WHAT IS EXPECTED
I'd like an exact copy of every line from the start of the entries below through the line containing "destruct (output_of _)", please.

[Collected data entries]
(** C7. A run that returns went through the three stages, and what it
    returns is the summary the parser produced, paired with the value under
    ["photoUrl"] in the cleaned document, or with [None] when the document
    has no such key. *)
Theorem ice_break_with_returns_summary_and_photo
    (E : externals) (name : string) (log log' : list event) (r : Summary) (p : pyval) :
  ice_break_with E name log = (Ok (r, p), log') ->
  exists u log1 d log2,
    lookup E name log = (Ok u, log1)
    /\ scrape_linkedin_profile E u false log1 = (Ok d, log2)
    /\ chain_invoke E d log2 = (Ok r, log')
    /\ (forall v, assoc_get "photoUrl" d = Some v -> p = v)
    /\ (assoc_get "photoUrl" d = None -> p = PNone).
Proof.
  rewrite ice_break_with_run.
  destruct (output_of _) as [u | e] eqn:Hu; [ | discriminate].
  destruct (person_of _) as [d | e] eqn:Hd; [ | discriminate].
  destruct (parsed E _) as [r' | e] eqn:Hr; [ | discriminate].
  intros H. injection H as Hr' Hp Hlog. subst r' p log'.
  exists u, (log ++ [EvAgent (format_template name)]), d,
    ((log ++ [EvAgent (format_template name)]) ++ [request_event E u false]).
  repeat split.
  - rewrite lookup_run, Hu. reflexivity.
  - rewrite scrape_run, Hd. reflexivity.
  - rewrite chain_run, Hr. rewrite <- !app_assoc. reflexivity.
  - intros v Hv. unfold dict_get. rewrite Hv. reflexivity.
  - intros Hv. unfold dict_get. rewrite Hv. reflexivity.
Qed.

Lemma ice_break_with_returns_summary_and_photo_witness :
  exists u log1 d log2,
    lookup somebody "X" [] = (Ok u, log1)
    /\ scrape_linkedin_profile somebody u false log1 = (Ok d, log2)
    /\ chain_invoke somebody d log2 =
       (Ok {| summary := "<response>"; facts := [] |},
        snd (ice_break_with somebody "X" []))
    /\ (forall v, assoc_get "photoUrl" d = Some v -> PStr "https://img/x.png" = v)
    /\ (assoc_get "photoUrl" d = None -> PStr "https://img/x.png" = PNone).
Proof.
  apply (ice_break_with_returns_summary_and_photo somebody "X" []).
  reflexivity.
Defined.

End PipelineFacts.

(** ** The reasoning-acting loop *)

Section ResolverFacts.

Import Resolver.

Variable model : string -> list ActionStep -> string.
Variable tools : list (string * (string -> string)).




End ResolverFacts.






(** ** The schema-validated extractor *)

Section ExtractorFacts.

Import Json Extractor.





Lemma all_strings_inv (items : list json) (fs : list string) :
  all_strings items = Some fs -> items = map JString fs.
Proof.
  revert fs. induction items as [ | v items IH]; intros fs; cbn.
  - intros H. injection H as <-. reflexivity.
  - destruct v; try discriminate.
    destruct (all_strings items) as [ss | ]; [ | discriminate].
    intros H. injection H as <-. cbn. rewrite (IH ss eq_refl). reflexivity.
Qed.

ANSWER TO THIS PROBLEM
(** C7. A run that returns went through the three stages, and what it
    returns is the summary the parser produced, paired with the value under
    ["photoUrl"] in the cleaned document, or with [None] when the document
    has no such key. *)
Theorem ice_break_with_returns_summary_and_photo
    (E : externals) (name : string) (log log' : list event) (r : Summary) (p : pyval) :
  ice_break_with E name log = (Ok (r, p), log') ->
  exists u log1 d log2,
    lookup E name log = (Ok u, log1)
    /\ scrape_linkedin_profile E u false log1 = (Ok d, log2)
    /\ chain_invoke E d log2 = (Ok r, log')
    /\ (forall v, assoc_get "photoUrl" d = Some v -> p = v)
    /\ (assoc_get "photoUrl" d = None -> p = PNone).
Proof.
  rewrite ice_break_with_run.
  destruct (output_of _) as [u | e] eqn:Hu; [ | discriminate].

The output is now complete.